Ce qui est consternant, et l’assemblée constituante critiquera plus tard cette situation délétère, c’est le véritable étouffement des libertés démocratiques dans l’île aux fraudeurs. L’église de La Réunion - même si elle réagira plus tard, par une lettre de l’évêque Georges Guibert, à la fraude électorale - nourrira cette situation, en appelant les Réunionnais à "bien voter", entendons à droite. Son influence reste en tout point notable, puisque la grande majorité des Réunionnais sont de confession catholique. Rapidement, Jean Perreau-Pradier trouve du soutien dans sa lutte anticommuniste et initie une véritable chasse de sorciers rouges, virant les maires communistes et exilant les fonctionnaires à "mauvaise" opinion. "Le fonctionnaire est un homme de silence ; il travaille, il sert, il se tait", dira Michel Debré. Il avait trouvé son Jean le Baptiste pour préparer le terrain de l’anti-démocratie. "Pour d’élit d’opinion, de nombreux fonctionnaires seront frappés par l’ordonnance du 15 octobre 1960", indique Eugène Rousse dans son édifiant ouvrage.

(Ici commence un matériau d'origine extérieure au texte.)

Lemma cmds_of_crlf (b : text) :
  cmds_of (b ++ [CR; NL]) = cmds_of (b ++ [NL]).
Proof.
  change [CR; NL] with ([CR] ++ [NL]). rewrite app_assoc.
  rewrite !cmds_of_snoc_nl.
  rewrite (cmds_of_app b [CR]), (rest_of_app b [CR]).
  assert (H : find_nl (rest_of b ++ [CR]) = None)
    by (apply find_nl_snoc; [apply rest_of_no_nl|reflexivity]).
  rewrite (cmds_of_no_nl _ H), (rest_of_id _ H), app_nil_r.
  rewrite strip_snoc_space by reflexivity. reflexivity.
Qed.

Lemma rest_of_crlf (b : text) :
  rest_of (b ++ [CR; NL]) = rest_of (b ++ [NL]).
Proof.
  change [CR; NL] with ([CR] ++ [NL]). rewrite app_assoc.
  rewrite !rest_of_snoc_nl. reflexivity.
Qed.

(** Replacing CR LF by LF in what is appended to a buffer changes
    neither the commands nor the pending line. *)
Lemma replace_crlf_lines (n : nat) :
  forall (s b : text), (length s <= n)%nat ->
    cmds_of (b ++ replace_crlf s) = cmds_of (b ++ s)
    /\ rest_of (b ++ replace_crlf s) = rest_of (b ++ s).
Proof.
  induction n as [|n IH]; intros s b Hlen.
  - destruct s; [split; reflexivity|simpl in Hlen; lia].
  - destruct s as [|c [|d r]]; try (split; reflexivity).
    simpl in Hlen.
    change (replace_crlf (c :: d :: r)) with
      (if (c =? CR) && (d =? NL) then NL :: replace_crlf r
       else c :: replace_crlf (d :: r)).
    destruct ((c =? CR) && (d =? NL)) eqn:E.
    + apply andb_true_iff in E as [Ec Ed].
      apply N.eqb_eq in Ec, Ed. subst c d.
      destruct (IH r (b ++ [NL])) as [H1 H2]; [lia|].
      rewrite <- !app_assoc in H1, H2. simpl in H1, H2.
      rewrite H1, H2.
      change (b ++ NL :: r) with (b ++ [NL] ++ r).
      change (b ++ CR :: NL :: r) with (b ++ [CR; NL] ++ r).
      rewrite !app_assoc.
      rewrite (cmds_of_app (b ++ [NL])), (cmds_of_app (b ++ [CR; NL])).
      rewrite (rest_of_app (b ++ [NL])), (rest_of_app (b ++ [CR; NL])).
      rewrite cmds_of_crlf, rest_of_crlf. split; reflexivity.
    + destruct (IH (d :: r) (b ++ [c])) as [H1 H2]; [simpl; lia|].
      rewrite <- !app_assoc in H1, H2. simpl in H1, H2.
      split; assumption.
Qed.

Lemma cmds_of_replace_crlf (b s : text) :
  cmds_of (b ++ replace_crlf s) = cmds_of (b ++ s).
Proof. apply (replace_crlf_lines (length s)). lia. Qed.

Lemma rest_of_replace_crlf (b s : text) :
  rest_of (b ++ replace_crlf s) = rest_of (b ++ s).
Proof. apply (replace_crlf_lines (length s)). lia. Qed.
(** *** The loop of [service] *)

Lemma handle_cmd_eq (sock : nat) (a : Addr) (w : World) (cmd : text) :
  handle_cmd env sock a w cmd
  = with_telem (dispatch_telem (normalize env cmd) (telem w))
      (with_n_send (S (n_send w))
         (with_log (log w ++ ack_events sock a cmd (send_ok env (n_send w))
                          ++ dispatch_events env (normalize env cmd)) w)).
Proof.
  unfold handle_cmd, send_ack, ack_events. rewrite apply_cmd_eq.
  destruct (send_ok env (n_send w)); fields;
    rewrite <- ?app_assoc; reflexivity.
Qed.

Lemma fold_handle_eq (sock : nat) (a : Addr) (cmds : list text) (w : World) :
  fold_left (handle_cmd env sock a) cmds w
  = with_telem (served_telem env cmds (telem w))
      (with_n_send (n_send w + length cmds)
         (with_log (log w ++ served_events env sock a (n_send w) cmds) w)).
Proof.
  revert w. induction cmds as [|cmd cmds IH]; intros w;
    cbn [fold_left served_events length].
  - rewrite app_nil_r, Nat.add_0_r. destruct w; reflexivity.
  - rewrite IH, handle_cmd_eq. fields.
    rewrite <- !app_assoc. replace (S (n_send w) + length cmds)%nat
      with (n_send w + S (length cmds))%nat by lia.
    reflexivity.
Qed.

Lemma store_buf_same (sock : nat) (w : World) (st : ConnState) :
  heap w !! sock = Some st -> store_buf sock (buf_in st) w = w.
Proof.
  intros H. unfold store_buf.
  rewrite alter_id.
  - destruct w; reflexivity.
  - intros x Hx. rewrite H in Hx. injection Hx as <-. destruct st; reflexivity.
Qed.

Lemma store_buf_store_buf (sock : nat) (b1 b2 : text) (w : World) :
  store_buf sock b2 (store_buf sock b1 w) = store_buf sock b2 w.
Proof.
  unfold store_buf, with_heap; simpl. f_equal.
  apply map_eq. intros i. rewrite !lookup_alter.
  repeat case_decide; try congruence.
  destruct (heap w !! sock); reflexivity.
Qed.

Lemma fold_handle_store_buf (sock s : nat) (a : Addr) (b : text)
      (cmds : list text) (w : World) :
  fold_left (handle_cmd env sock a) cmds (store_buf s b w)
  = store_buf s b (fold_left (handle_cmd env sock a) cmds w).
Proof. rewrite !fold_handle_eq. reflexivity. Qed.

Lemma heap_store_buf (sock : nat) (b : text) (w : World) (st : ConnState) :
  heap w !! sock = Some st ->
  heap (store_buf sock b w) !! sock = Some (set_buf_in b st).
Proof.
  intros H. unfold store_buf; simpl. rewrite lookup_alter.
  case_decide; [|congruence]. rewrite H. reflexivity.
Qed.

Lemma heap_handle_cmd (sock : nat) (a : Addr) (w : World) (cmd : text) :
  heap (handle_cmd env sock a w cmd) = heap w.
Proof. rewrite handle_cmd_eq. reflexivity. Qed.

Lemma handle_cmd_store_buf (sock s : nat) (a : Addr) (b : text)
      (cmd : text) (w : World) :
  handle_cmd env sock a (store_buf s b w) cmd
  = store_buf s b (handle_cmd env sock a w cmd).
Proof. rewrite !handle_cmd_eq. reflexivity. Qed.

(** One turn of the loop. *)
Lemma service_loop_step (fuel sock : nat) (w : World) (st : ConnState) :
  heap w !! sock = Some st ->
  service_loop env (S fuel) sock w
  = match find_nl (buf_in st) with
    | None => w
    | Some nl =>
        let w1 := store_buf sock (drop (S nl) (buf_in st)) w in
        match strip (take nl (buf_in st)) with
        | [] => service_loop env fuel sock w1
        | c :: cmd =>
            service_loop env fuel sock
              (handle_cmd env sock (addr st) w1 (c :: cmd))
        end
    end.
Proof.
  intros H. cbn [service_loop]. rewrite H.
  destruct (find_nl (buf_in st)); [|reflexivity].
  destruct (strip (take n (buf_in st))); reflexivity.
Qed.

(** With fuel for every code point of the buffer and one more, the loop
    handles the commands of all the complete lines and leaves the pending
    line in the buffer. *)
Lemma service_loop_eq (fuel : nat) :
  forall (sock : nat) (w : World) (st : ConnState),
    heap w !! sock = Some st ->
    (length (buf_in st) < fuel)%nat ->
    service_loop env fuel sock w = served env sock (addr st) (buf_in st) w.
Proof.
  induction fuel as [|fuel IH]; intros sock w st Hst Hlen; [lia|].
  rewrite (service_loop_step fuel sock w st Hst). unfold served.
  destruct (find_nl (buf_in st)) as [nl|] eqn:Hnl.
  - pose proof (find_nl_lt _ _ Hnl) as Hlt.
    pose proof (split_lines_find _ _ Hnl) as Hsplit.
    set (rest := drop (S nl) (buf_in st)) in *.
    assert (Hrest : (length rest < fuel)%nat).
    { subst rest. rewrite length_drop. lia. }
    assert (Hcm : cmds_of (buf_in st)
                  = List.filter nonempty [strip (take nl (buf_in st))]
                    ++ cmds_of rest).
    { unfold cmds_of. rewrite Hsplit. cbn [fst map].
      apply (List.filter_app nonempty [strip (take nl (buf_in st))]). }
    assert (Hre : rest_of (buf_in st) = rest_of rest).
    { unfold rest_of. rewrite Hsplit. reflexivity. }
    rewrite Hcm, Hre, fold_left_app.
    pose proof (heap_store_buf sock rest w st Hst) as Hst1.
    cbv zeta.
    destruct (strip (take nl (buf_in st))) as [|c cmd] eqn:Hcmd;
      cbn [List.filter nonempty fold_left].
    + rewrite (IH sock _ _ Hst1) by exact Hrest. unfold served.
      cbn [buf_in addr set_buf_in].
      rewrite fold_handle_store_buf, store_buf_store_buf. reflexivity.
    + rewrite (IH sock _ (set_buf_in rest st));
        [|rewrite heap_handle_cmd; exact Hst1|exact Hrest].
      unfold served. cbn [buf_in addr set_buf_in].
      rewrite handle_cmd_store_buf, fold_handle_store_buf, store_buf_store_buf.
      reflexivity.
  - rewrite cmds_of_no_nl, rest_of_id by exact Hnl. cbn [fold_left].
    symmetry. apply store_buf_same, Hst.
Qed.

(** The loop leaves through its [break]: no newline is left in the
    buffer. *)
Lemma service_loop_exits (fuel sock : nat) (w : World) (st : ConnState) :
  heap w !! sock = Some st ->
  (length (buf_in st) < fuel)%nat ->
  exists st', heap (service_loop env fuel sock w) !! sock = Some st'
              /\ find_nl (buf_in st') = None.
Proof.
  intros Hst Hlen. rewrite (service_loop_eq fuel sock w st Hst Hlen).
  unfold served. rewrite fold_handle_eq.
  exists (set_buf_in (rest_of (buf_in st)) st). split.
  - apply heap_store_buf. exact Hst.
  - apply rest_of_no_nl.
Qed.

(** More fuel changes nothing. *)
Lemma service_loop_fuel (fuel fuel' sock : nat) (w : World) (st : ConnState) :
  heap w !! sock = Some st ->
  (length (buf_in st) < fuel)%nat ->
  (length (buf_in st) < fuel')%nat ->
  service_loop env fuel sock w = service_loop env fuel' sock w.
Proof.
  intros Hst H1 H2.
  rewrite (service_loop_eq fuel sock w st Hst H1).
  rewrite (service_loop_eq fuel' sock w st Hst H2). reflexivity.
Qed.

(** A read of a non-empty chunk on an open connection. *)
Lemma service_eq (sock : nat) (chunk : list byte) (w : World) (st : ConnState) :
  heap w !! sock = Some st ->
  closed st = false ->
  chunk <> [] ->
  service env sock (RecvBytes chunk) w
  = served env sock (addr st) (buf_in st ++ utf8_decode_ignore chunk)
      (emit (EvPrint (DRx (addr st) (utf8_decode_ignore chunk))) w).
Proof.
  intros Hst Hopen Hne. unfold service. rewrite Hst, Hopen.
  destruct chunk as [|b chunk]; [congruence|].
  set (s := utf8_decode_ignore (b :: chunk)).
  set (w1 := emit (EvPrint (DRx (addr st) s)) w).
  assert (Hst1 : heap w1 !! sock = Some st) by exact Hst.
  pose proof (heap_store_buf sock (buf_in st ++ replace_crlf s) w1 st Hst1) as H2.
  rewrite (service_loop_eq _ sock _ _ H2) by (simpl; lia).
  unfold served. simpl.
  rewrite cmds_of_replace_crlf, rest_of_replace_crlf.
  rewrite fold_handle_store_buf, store_buf_store_buf. reflexivity.
Qed.
Lemma served_eq (sock : nat) (a : Addr) (buf : text) (w : World) :
  served env sock a buf w
  = with_heap (alter (set_buf_in (rest_of buf)) sock (heap w))
      (with_telem (served_telem env (cmds_of buf) (telem w))
         (with_n_send (n_send w + length (cmds_of buf))
            (with_log (log w ++ served_events env sock a (n_send w)
                                  (cmds_of buf)) w))).
Proof. unfold served. rewrite fold_handle_eq. reflexivity. Qed.

(** C6: in a read on an open connection, every non-empty stripped line
    taken from the buffer has its ACK, echoing it, written to this
    connection before it is dispatched, and it is dispatched whether the
    write returned or raised: after the print of the raw read, the log
    holds for each command in turn the write of the ACK, the diagnostic if
    the write raised, and then the events of [apply_cmd]; the telemetry
    record is the one all these dispatches leave. *)
Theorem ack_precedes_dispatch (sock : nat) (chunk : list byte) (w : World)
        (st : ConnState) :
  heap w !! sock = Some st ->
  closed st = false ->
  chunk <> [] ->
  let cmds := cmds_of (buf_in st ++ replace_crlf (utf8_decode_ignore chunk)) in
  let w' := service env sock (RecvBytes chunk) w in
  log w' = log w ++ EvPrint (DRx (addr st) (utf8_decode_ignore chunk))
                 :: served_events env sock (addr st) (n_send w) cmds
  /\ telem w' = served_telem env cmds (telem w)
  /\ (forall k cmd rest,
        served_events env sock (addr st) k (cmd :: rest)
        = EvSend sock (PText (lit "ACK:" ++ cmd ++ [NL])) (send_ok env k)
          :: (if send_ok env k then [] else [EvPrint (DAckErr (addr st))])
          ++ dispatch_events env (normalize env cmd)
          ++ served_events env sock (addr st) (S k) rest)
  /\ (forall cmd, In cmd cmds -> cmd <> []).
Proof.
  intros Hst Hopen Hne cmds w'. subst cmds w'.
  rewrite (service_eq sock chunk w st Hst Hopen Hne), served_eq.
  rewrite cmds_of_replace_crlf. fields.
  repeat split.
  - rewrite <- app_assoc. reflexivity.
  - intros cmd Hin. unfold cmds_of in Hin. apply List.filter_In in Hin as [_ H].
    destruct cmd; [discriminate|congruence].
Qed.

(** *** Reads and the log without its raw lines *)

Lemma filter_keeps {A} (f : A -> bool) (l : list A) :
  forallb f l = true -> List.filter f l = l.
Proof.
  induction l as [|x l IH]; simpl; [reflexivity|].
  intros H. apply andb_true_iff in H as [Hx Hl]. rewrite Hx, IH by exact Hl.
  reflexivity.
Qed.

Lemma quiet_app (l1 l2 : list Event) : quiet l1 -> quiet l2 -> quiet (l1 ++ l2).
Proof. unfold quiet. intros H1 H2. rewrite forallb_app, H1, H2. reflexivity. Qed.

Lemma quiet_px (c : PxCall) : quiet (px_events env c).
Proof. unfold px_events. destruct (px_present env); reflexivity. Qed.

Lemma quiet_motion (m : text) : quiet (motion_events env m).
Proof.
  unfold motion_events. change (quiet ([EvSetMotion m] ++
    (let m0 := py_lower env m in
     if bool_decide (m0 = lit "forward") then px_events env (PxForward CRUISE_SPEED)
     else if bool_decide (m0 = lit "back") then px_events env (PxBackward CRUISE_SPEED)
     else px_events env PxStop))).
  apply quiet_app; [reflexivity|]. cbv zeta.
  repeat case_bool_decide; apply quiet_px.
Qed.

Lemma quiet_steer (d : text) : quiet (steer_events env d).
Proof.
  unfold steer_events. change (quiet ([EvSetSteer d] ++
    (let d1 := py_lower env d in
     if bool_decide (d1 = lit "left") then px_events env (PxServo (- DIR_MAX_ANGLE))
     else if bool_decide (d1 = lit "right") then px_events env (PxServo DIR_MAX_ANGLE)
     else if bool_decide (d1 = lit "center") then px_events env (PxServo 0)
     else []))).
  apply quiet_app; [reflexivity|]. cbv zeta.
  repeat case_bool_decide; (apply quiet_px || reflexivity).
Qed.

Nous n’allons pas accorder plus d’encre à Jean Perreau Pradier, si ce n’est pour dire qu’il quittera l’île de La Réunion dans une totale indifférence, le 2 mars 1963. il poussera quand même sa bêtise plus loin, en se présentant le 14 juin 1981, candidat à la deuxième circonscription de l’île. Il n’obtiendra que 2% des voix. On sait pourquoi...


Participation nombreuse au colloque de l’université

Hier, s’achevait le colloque "La Réunion sous la 4ème République, entre Colonie et Département". Il aura permis de fêter, d’étudier un événement marquant de l’histoire de La Réunion, l’élection de deux députés communistes à la première assemblée constituante de la 4ème république. La tenue du colloque n’aurait sûrement pas été possible, sans le partenariat entre le Centre de recherche sur les sociétés de l’océan Indien (CRESOI), de la Chaire de l’UNESCO à l’Université de La Réunion, des services universitaires en général. Mais surtout, les doctorants doivent doublement être félicités pour cette initiative remarquable. La deuxième journée de ce colloque a été encore largement soutenue, en présence de férus d’histoire, de lycéens, d’étudiants et de chercheurs. Pour le soixantième anniversaire de la départementalisation, l’université compte publier les actes du colloque.